*About this exercise*:
Give back all the records exactly, keeping every line whole.
Entries provided: Begin
(** Input that starts with a code unit of the expected alphabet does not
    continue the runs before it. *)
Lemma runs_stop_next runs :
  forall ty c tail,
    token_runs ty runs -> class_of (type_after ty runs) c = true ->
    runs_stop ty runs (c :: tail).
Proof.
  induction runs as [|r rs IH]; intros ty c tail Hruns Hc; [exact I|].
  destruct Hruns as (_ & Hrs). cbn [runs_stop type_after] in *.
  destruct rs as [|r2 rs].
  - apply stops_at_cons. apply (classes_disjoint ty (next_type ty));
      [apply next_type_neq|exact Hc].
  - apply IH; assumption.
Qed.

(** The loop reads one well-formed run after the other. *)
Lemma parse_loop_token_runs runs :
  forall ty acc tail,
    token_runs ty runs -> runs_stop ty runs tail ->
    (length acc + length runs <= 3)%nat ->
    parse_loop (length (concat runs ++ tail)) ty acc (concat runs ++ tail) =
    parse_loop (length tail) (type_after ty runs) (acc ++ decode_runs ty runs) tail.
Proof.
  induction runs as [|r rs IH]; intros ty acc tail Hruns Hstop Hlen.
  - cbn. rewrite app_nil_r. reflexivity.
  - destruct Hruns as (Hr & Hrs). cbn [concat length] in *.
    rewrite <- app_assoc.
    rewrite (parse_loop_run_length ty acc r (concat rs ++ tail)); [|exact Hr| |lia].
    + rewrite IH.
      * cbn [type_after decode_runs]. rewrite <- app_assoc. reflexivity.
      * exact Hrs.
      * destruct rs; [exact I|exact Hstop].
      * rewrite length_app. cbn. lia.
    + destruct rs as [|r2 rs].
      * cbn. exact Hstop.
      * cbn [concat]. rewrite <- app_assoc.
        apply (run_of_stops ty (next_type ty)); [apply next_type_neq|].
        destruct Hrs as (Hr2 & _). exact Hr2.
Qed.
Entries provided: End
*Answer box*:
(** Input that starts with a code unit of the expected alphabet does not
    continue the runs before it. *)
Lemma runs_stop_next runs :
  forall ty c tail,
    token_runs ty runs -> class_of (type_after ty runs) c = true ->
    runs_stop ty runs (c :: tail).
Proof.
  induction runs as [|r rs IH]; intros ty c tail Hruns Hc; [exact I|].
  destruct Hruns as (_ & Hrs). cbn [runs_stop type_after] in *.
  destruct rs as [|r2 rs].
  - apply stops_at_cons. apply (classes_disjoint ty (next_type ty));
      [apply next_type_neq|exact Hc].
  - apply IH; assumption.
Qed.

(** The loop reads one well-formed run after the other. *)
Lemma parse_loop_token_runs runs :
  forall ty acc tail,
    token_runs ty runs -> runs_stop ty runs tail ->
    (length acc + length runs <= 3)%nat ->
    parse_loop (length (concat runs ++ tail)) ty acc (concat runs ++ tail) =
    parse_loop (length tail) (type_after ty runs) (acc ++ decode_runs ty runs) tail.
Proof.
  induction runs as [|r rs IH]; intros ty acc tail Hruns Hstop Hlen.
  - cbn. rewrite app_nil_r. reflexivity.
  - destruct Hruns as (Hr & Hrs). cbn [concat length] in *.
    rewrite <- app_assoc.
    rewrite (parse_loop_run_length ty acc r (concat rs ++ tail)); [|exact Hr| |lia].
    + rewrite IH.
      * cbn [type_after decode_runs]. rewrite <- app_assoc. reflexivity.
      * exact Hrs.
      * destruct rs; [exact I|exact Hstop].
      * rewrite length_app. cbn. lia.
    + destruct rs as [|r2 rs].
      * cbn. exact Hstop.
      * cbn [concat]. rewrite <- app_assoc.
        apply (run_of_stops ty (next_type ty)); [apply next_type_neq|].
        destruct Hrs as (Hr2 & _). exact Hr2.
Qed.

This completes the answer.